ECLI:NL:HR:2020:1828
Hoge Raad
- Cassatie
- M.E. van Hilten
- P.M.F. van Loon
- L.F. van Kalmthout
- Rechtspraak.nl
Cassatie tegen uitspraak belastingrechtelijke zaak betreffende belasting van personenauto’s en motorrijwielen
In deze zaak heeft belanghebbende, [X] te [Z], beroep in cassatie ingesteld tegen de uitspraak van het Gerechtshof 's-Hertogenbosch van 24 oktober 2019, nr. 18/00198. Dit hoger beroep volgde op een eerdere uitspraak van de Rechtbank Zeeland-West-Brabant (nr. BRE 17/133) over een door belanghebbende op aangifte voldaan bedrag aan belasting van personenauto’s en motorrijwielen.

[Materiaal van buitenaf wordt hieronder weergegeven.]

(** What a submit from the form does to a page that satisfies [page_ok]. *)
Lemma submit_step :
  forall env pg pg',
    page_ok pg ->
    step env pg Submit = Some pg' ->
    truthy (trim (input (state pg))) = true
    /\ isLoading (state pg) = false
    /\ exists k,
         resumes_fully k
         /\ pg' =
              {| state :=
                   {| messages := messages (state pg)
                                    ++ [user_message (trim (input (state pg)))];
                      input := lit ""; isLoading := true; error := None |};
                 in_flight :=
                   [(chat_request env (trim (input (state pg))), k)] |}.
Proof.
  intros env [s fl] pg' (Hlen & _) Hstep. cbn [state in_flight step] in *.
  destruct (send_disabled s) eqn:Hd; [discriminate |].
  apply send_enabled in Hd as [Hi Hl]. injection Hstep as <-.
  destruct (handleSubmit_run env (input s) s Hi) as (k & Hrun & _).
  pose proof (handleSubmit_resumes_fully _ _ _ Hi Hrun) as Hk.
  rewrite Hl in Hlen. destruct fl as [| x fl]; [| discriminate].
  split; [exact Hi |]. split; [exact Hl |]. exists k. split; [exact Hk |].
  unfold dispatch. cbn [state]. rewrite Hrun. reflexivity.
Qed.

(** What a settlement does to a page that satisfies [page_ok]. *)
Lemma settle_step :
  forall env pg i r pg',
    page_ok pg ->
    step env pg (Settle i r) = Some pg' ->
    i = 0
    /\ isLoading (state pg) = true
    /\ in_flight pg' = []
    /\ input (state pg') = input (state pg)
    /\ isLoading (state pg') = false
    /\ ((exists v, messages (state pg') = messages (state pg) ++ [assistant_message v]
                   /\ error (state pg') = error (state pg))
        \/ (messages (state pg')
              = messages (state pg) ++ [assistant_message (JStr trouble_text)]
            /\ error (state pg') = Some connection_error)).
Proof.
  intros env [s fl] i r pg' (Hlen & Hres & _) Hstep. cbn [state in_flight step] in *.
  destruct (nth_error fl i) as [[req k] |] eqn:Hn; [| discriminate].
  injection Hstep as <-.
  destruct (isLoading s) eqn:Hl.
  2:{ destruct fl; [destruct i; discriminate | discriminate]. }
  destruct fl as [| x [| y fl]]; try discriminate.
  destruct i as [| i]; [| destruct i; discriminate].
  cbn in Hn. injection Hn as ->.
  apply Forall_inv in Hres. cbn in Hres.
  destruct (Hres r s) as (s3 & tr & Hrun & _ & Hin & Hl3 & Hcases).
  unfold dispatch. cbn [state in_flight firstn skipn app]. rewrite Hrun.
  cbn [state in_flight]. repeat split; assumption.
Qed.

De Staatssecretaris van Financiën en de Staat (de Minister van Justitie en Veiligheid) zijn als verweerders betrokken in deze procedure.
De Hoge Raad heeft de door belanghebbende voorgestelde middelen beoordeeld. De uitkomst van deze beoordeling was dat de middelen niet konden leiden tot vernietiging van de uitspraak van het Hof. De Hoge Raad heeft in dit geval geen verdere motivering hoeven geven, aangezien het niet nodig was om vragen te beantwoorden die van belang zijn voor de eenheid of de ontwikkeling van het recht, zoals vermeld in artikel 81, lid 1, van de Wet op de rechterlijke organisatie.
De Hoge Raad heeft ook geen aanleiding gezien om een veroordeling in de proceskosten uit te spreken. Uiteindelijk heeft de Hoge Raad het beroep in cassatie ongegrond verklaard. Dit arrest is uitgesproken in het openbaar op 20 november 2020, door de vice-president M.E. van Hilten als voorzitter, samen met de raadsheren P.M.F. van Loon en L.F. van Kalmthout, en in tegenwoordigheid van de waarnemend griffier E. Cichowski.